Oh, and the group is also debuting a new album, a live disc that shows just what all the excitement is about.

“Miss You,” recorded mostly during 2018-2019, features live versions of 16 Y@H songs, ranging from pop to R&B to soul to funk, with several tunes taken from their concerts in recent years, as well as some older numbers. The album, named for the group’s cover of the Rolling Stones’ song of the same name, was recorded and mixed by Young@Heart’s technical director, Dan Richardson.

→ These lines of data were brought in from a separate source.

(* ===== verification/Document.v ===== *)
(** * Document: the book record and its fields

    The data the service moves between its callers and the store: a review,
    a book (the payload of [createBook]), a partial book (the payload of
    [updateBook]), a stored document (a book under its store-assigned key),
    the four membership lists addressed by name, and the string values a
    filter sees at a field path.  The static configuration of the module
    (searchable fields, genres) is the class [BookConstant]. *)

From S2P Require Import Prelude.

(** ** Records *)

Record IBookReview : Type := mkReview {
  email : string;
  comment : string;
}.

Record IBook : Type := mkBook {
  title : string;
  author : string;
  genre : string;
  publication_date : string;
  reviews : list IBookReview;
  wishlist : list string;
  read_soon : list string;
  currently_reading : list string;
  finished : list string;
}.

(** [Partial<IBook>]: every field optional; [None] is an absent key. *)
Record PartialBook : Type := mkPartial {
  p_title : option string;
  p_author : option string;
  p_genre : option string;
  p_publication_date : option string;
  p_reviews : option (list IBookReview);
  p_wishlist : option (list string);
  p_read_soon : option (list string);
  p_currently_reading : option (list string);
  p_finished : option (list string);
}.

(** The key the store assigns to a document. *)
Definition ObjectId : Type := string.

(** A stored document: the book under its key. *)
Record BookDocument : Type := mkDoc {
  _id : ObjectId;
  doc : IBook;
}.

#[export] Instance IBookReview_eq_dec : EqDecision IBookReview.
Proof. solve_decision. Defined.
#[export] Instance IBook_eq_dec : EqDecision IBook.
Proof. solve_decision. Defined.
#[export] Instance PartialBook_eq_dec : EqDecision PartialBook.
Proof. solve_decision. Defined.
#[export] Instance BookDocument_eq_dec : EqDecision BookDocument.
Proof. solve_decision. Defined.

(** The payload with no key present. *)
Definition empty_partial : PartialBook :=
  mkPartial None None None None None None None None None.

(** ** The membership lists, by name *)

Inductive membership : Type :=
| Wishlist
| ReadSoon
| CurrentlyReading
| Finished.

#[export] Instance membership_eq_dec : EqDecision membership.
Proof. solve_decision. Defined.

Definition all_memberships : list membership :=
  [Wishlist; ReadSoon; CurrentlyReading; Finished].

(** The three reading-status lists: a user is meant to be in at most one. *)
Definition reading_lists : list membership :=
  [ReadSoon; CurrentlyReading; Finished].

Definition membership_path (m : membership) : string :=
  match m with
  | Wishlist => "wishlist"
  | ReadSoon => "read_soon"
  | CurrentlyReading => "currently_reading"
  | Finished => "finished"
  end.

Definition get_list (m : membership) (b : IBook) : list string :=
  match m with
  | Wishlist => wishlist b
  | ReadSoon => read_soon b
  | CurrentlyReading => currently_reading b
  | Finished => finished b
  end.

Definition set_list (m : membership) (l : list string) (b : IBook) : IBook :=
  match m with
  | Wishlist =>
      mkBook (title b) (author b) (genre b) (publication_date b) (reviews b)
             l (read_soon b) (currently_reading b) (finished b)
  | ReadSoon =>
      mkBook (title b) (author b) (genre b) (publication_date b) (reviews b)
             (wishlist b) l (currently_reading b) (finished b)
  | CurrentlyReading =>
      mkBook (title b) (author b) (genre b) (publication_date b) (reviews b)
             (wishlist b) (read_soon b) l (finished b)
  | Finished =>
      mkBook (title b) (author b) (genre b) (publication_date b) (reviews b)
             (wishlist b) (read_soon b) (currently_reading b) l
  end.

Definition set_reviews (rs : list IBookReview) (b : IBook) : IBook :=
  mkBook (title b) (author b) (genre b) (publication_date b) rs
         (wishlist b) (read_soon b) (currently_reading b) (finished b).

(** The scalar part of a book: what no list operation touches. *)
Definition scalars (b : IBook) : string * string * string * string :=
  (title b, author b, genre b, publication_date b).

(** ** Field paths

    The strings a filter clause on [path] is compared with: the value of a
    string field, the elements of a list of strings, the sub-field of every
    review for a dotted path into [reviews].  Any other path holds no
    string. *)

Definition string_values (path : string) (b : IBook) : list string :=
  if decide (path = "title") then [title b]
  else if decide (path = "author") then [author b]
  else if decide (path = "genre") then [genre b]
  else if decide (path = "publication_date") then [publication_date b]
  else if decide (path = "wishlist") then wishlist b
  else if decide (path = "read_soon") then read_soon b
  else if decide (path = "currently_reading") then currently_reading b
  else if decide (path = "finished") then finished b
  else if decide (path = "reviews.email") then email <$> reviews b
  else if decide (path = "reviews.comment") then comment <$> reviews b
  else [].

(** ** Static configuration (book.constant) *)

Class BookConstant : Type := {
  books_searchable_fields : list string;
  book_genres : list string;
}.

(** The configuration the specification names: title, author and genre are
    searched.  The genre list is a sample; no theorem depends on it. *)
Definition default_constant : BookConstant := {|
  books_searchable_fields := ["title"; "author"; "genre"];
  book_genres := ["Fiction"; "Non-Fiction"; "Science Fiction"; "Fantasy";
                  "Mystery"; "Biography"; "History"];
|}.

(** * Lemmas *)

Section list_fields.
Implicit Types (m : membership) (b : IBook) (l : list string).

Lemma get_set_list m l b : get_list m (set_list m l b) = l.
Proof. by destruct m. Qed.

Lemma get_set_list_ne m m' l b :
  m ≠ m' → get_list m' (set_list m l b) = get_list m' b.
Proof. by destruct m, m'. Qed.

Lemma set_get_list m b : set_list m (get_list m b) b = b.
Proof. by destruct m, b. Qed.

Lemma set_set_list m l l' b : set_list m l (set_list m l' b) = set_list m l b.
Proof. by destruct m. Qed.

Lemma set_list_comm m m' l l' b :
  m ≠ m' →
  set_list m l (set_list m' l' b) = set_list m' l' (set_list m l b).
Proof. by destruct m, m'. Qed.

Lemma reviews_set_list m l b : reviews (set_list m l b) = reviews b.
Proof. by destruct m. Qed.

Lemma scalars_set_list m l b : scalars (set_list m l b) = scalars b.
Proof. by destruct m. Qed.

Lemma scalars_set_reviews rs b : scalars (set_reviews rs b) = scalars b.
Proof. done. Qed.

Lemma get_list_set_reviews m rs b :
  get_list m (set_reviews rs b) = get_list m b.
Proof. by destruct m. Qed.

Lemma reviews_set_reviews rs b : reviews (set_reviews rs b) = rs.
Proof. done. Qed.

(** A book is its scalars, its reviews and its four lists. *)
Lemma book_ext b b' :
  scalars b = scalars b' → reviews b = reviews b' →
  (∀ m, get_list m b = get_list m b') → b = b'.
Proof.
  destruct b, b'; unfold scalars; simpl. intros [= -> -> -> ->] -> H.
  pose proof (H Wishlist). pose proof (H ReadSoon).
  pose proof (H CurrentlyReading). pose proof (H Finished).
  by simplify_eq/=.
Qed.

Lemma elem_of_all_memberships m : m ∈ all_memberships.
Proof. destruct m; unfold all_memberships; repeat constructor. Qed.

Lemma membership_path_inj : Inj (=) (=) membership_path.
Proof. by intros [] [] [=]. Qed.

Lemma string_values_membership m b :
  string_values (membership_path m) b = get_list m b.
Proof. by destruct m. Qed.

End list_fields.

#[export] Hint Rewrite get_set_list reviews_set_list scalars_set_list
  scalars_set_reviews get_list_set_reviews reviews_set_reviews
  set_set_list : book_rw.
#[export] Hint Rewrite get_set_list_ne using done : book_rw.
#[export] Hint Resolve elem_of_all_memberships : book.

It’s a great-sounding album, with an excellent balance struck between the singers and the band members on guitar, keyboards, bass, saxophone, drums/percussion, and harmonica (the last played by Bob Cilman, the longtime Y@H director). In a recent phone call, Cilman praised the singers, Richardson’s work on the recording — “I am amazed at the way Dan captured our shows” — and the band’s tight musicianship.

“The band has really given its all, especially in the last several months,” said Cilman, referring to the virtual rehearsals Y@H has been involved in. “We’ve asked them to do a lot more than we have in the past — make recordings in their studios, create backing tracks — and they’ve really stepped up.”

“Miss You” arrives Friday, Oct. 2, and the virtual show of that same name takes place Saturday, Oct. 3 at 7:30 p.m. The show is being staged as a fundraiser. Cilman says the chorus has lost about $100,000 this year through the cancellation of live concerts and the goal is to make up that lost revenue with the Oct. 3 concert (as of Sept. 17 more than $30,000 had already been raised).

The album offers any number of highlights, such as the strong singing and harmonies of Steve Martin and Bill Shepard (combined age: 173) on “Elderly Woman Behind the Counter in a Small Town” by Pearl Jam; “I Still Got It,” a soul number by Lee Fields, sung in this case by Lee Wilson; and “Watching the River Flow,” with a spirited vocal by late Y@H member Arthur Klein. It’s an old Bob Dylan song, a blues-rock tune that features prominent piano and electric guitar.

“Miss You” also features contributions by some past Y@H collaborators, such as the Chicago Children’s Choir (they join lead vocalist John Rinehart on Sam Cooke’s “A Change is Gonna Come”) and members of the PrisonVision Project, in which chorus members have sung with men and women from two regional correctional facilities.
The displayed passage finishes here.